### SUPPLIED INFORMATION:

(** * SIPPhone: the browser client of the WebRTC/SIP gateway

    A shallow embedding of [browser_client/sip-phone.js] (class [SIPPhone])
    and the properties of its connection, dispatch and call/registration
    logic.

    The phone is one JavaScript object that reacts to browser callbacks:
    websocket events, timers and user commands.  The embedding keeps the
    object's fields, the part of the page (DOM) that the methods read and
    write, and the browser resources they use (sockets, timers,
    localStorage, console) as one [World]; every method is a function on
    worlds, and a method in which an exception can escape runs in a small
    state-and-exception monad, so that what was written before the throw
    stays written.

    Not embedded: [changeLogLevel] and [clearLogs] (HTTP requests to the
    REST service), [loadSettings] and [loadLogsFromStorage] (start-up reads:
    the page and the store the constructor starts from are parameters), and
    the audio graph built at every ringtone pulse. *)

From Stdlib Require Import ZArith List String Ascii Bool Lia DecimalString.
From stdpp Require Import base list.
Import ListNotations.
Local Open Scope string_scope.
Local Open Scope list_scope.
Local Open Scope Z_scope.
Set Warnings "-register-all".

(** ** JavaScript values *)

(** What [JSON.parse] can return, and [undefined].  Numbers are kept as
    integers: the code only tests them for truthiness and passes them on. *)
Inductive jsval : Type :=
| Undefined
| JNull
| JBool (b : bool)
| JNum (n : Z)
| JStr (s : string)
| JArr (l : list jsval)
| JObj (l : list (string * jsval)).

(** ToBoolean. *)
Definition truthy (v : jsval) : bool :=
  match v with
  | Undefined | JNull => false
  | JBool b => b
  | JNum n => negb (n =? 0)
  | JStr s => negb (s =? "")%string
  | JArr _ | JObj _ => true
  end.

Inductive exn : Type :=
| TypeError          (* property read on null or undefined *)
| SyntaxError        (* JSON.parse *)
| SecurityError      (* new WebSocket *)
| QuotaExceededError (* localStorage.setItem *)
| AudioError.        (* new AudioContext *)

Inductive Result (A : Type) : Type :=
| Ok (a : A)
| Throw (e : exn).
Arguments Ok {A} a.
Arguments Throw {A} e.

Fixpoint assoc (k : string) (l : list (string * jsval)) : jsval :=
  match l with
  | [] => Undefined
  | (k', v) :: r => if (k' =? k)%string then v else assoc k r
  end.

(** [v.k] for the property names of the wire protocol: a TypeError on
    [null] and [undefined], the member of an object, [undefined] on any
    other value. *)
Definition get_prop (v : jsval) (k : string) : Result jsval :=
  match v with
  | Undefined | JNull => Throw TypeError
  | JObj l => Ok (assoc k l)
  | _ => Ok Undefined
  end.

(** [a || b] *)
Definition js_or (a b : jsval) : jsval := if truthy a then a else b.

(** ** Built-in string functions the methods call *)

(** A string is held as its UTF-8 text.  The white space that [trim] and
    [parseInt] skip, each character by its bytes: TAB, LF, VT, FF, CR and
    the space; U+00A0; U+1680; U+2000 to U+200A; U+2028 and U+2029;
    U+202F; U+205F; U+3000; U+FEFF. *)
Definition white_space : list (list nat) :=
  [[9]; [10]; [11]; [12]; [13]; [32];
   [194; 160];
   [225; 154; 128];
   [226; 128; 128]; [226; 128; 129]; [226; 128; 130]; [226; 128; 131];
   [226; 128; 132]; [226; 128; 133]; [226; 128; 134]; [226; 128; 135];
   [226; 128; 136]; [226; 128; 137]; [226; 128; 138];
   [226; 128; 168]; [226; 128; 169];
   [226; 128; 175];
   [226; 129; 159];
   [227; 128; 128];
   [239; 187; 191]]%nat.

### WHAT IS NEEDED:
Nothing but the lines from the top of the entries above through the line with "stays written." should be set down, each exactly as written.

### RESULT OF THIS TASK:
(** * SIPPhone: the browser client of the WebRTC/SIP gateway

    A shallow embedding of [browser_client/sip-phone.js] (class [SIPPhone])
    and the properties of its connection, dispatch and call/registration
    logic.

    The phone is one JavaScript object that reacts to browser callbacks:
    websocket events, timers and user commands.  The embedding keeps the
    object's fields, the part of the page (DOM) that the methods read and
    write, and the browser resources they use (sockets, timers,
    localStorage, console) as one [World]; every method is a function on
    worlds, and a method in which an exception can escape runs in a small
    state-and-exception monad, so that what was written before the throw
    stays written.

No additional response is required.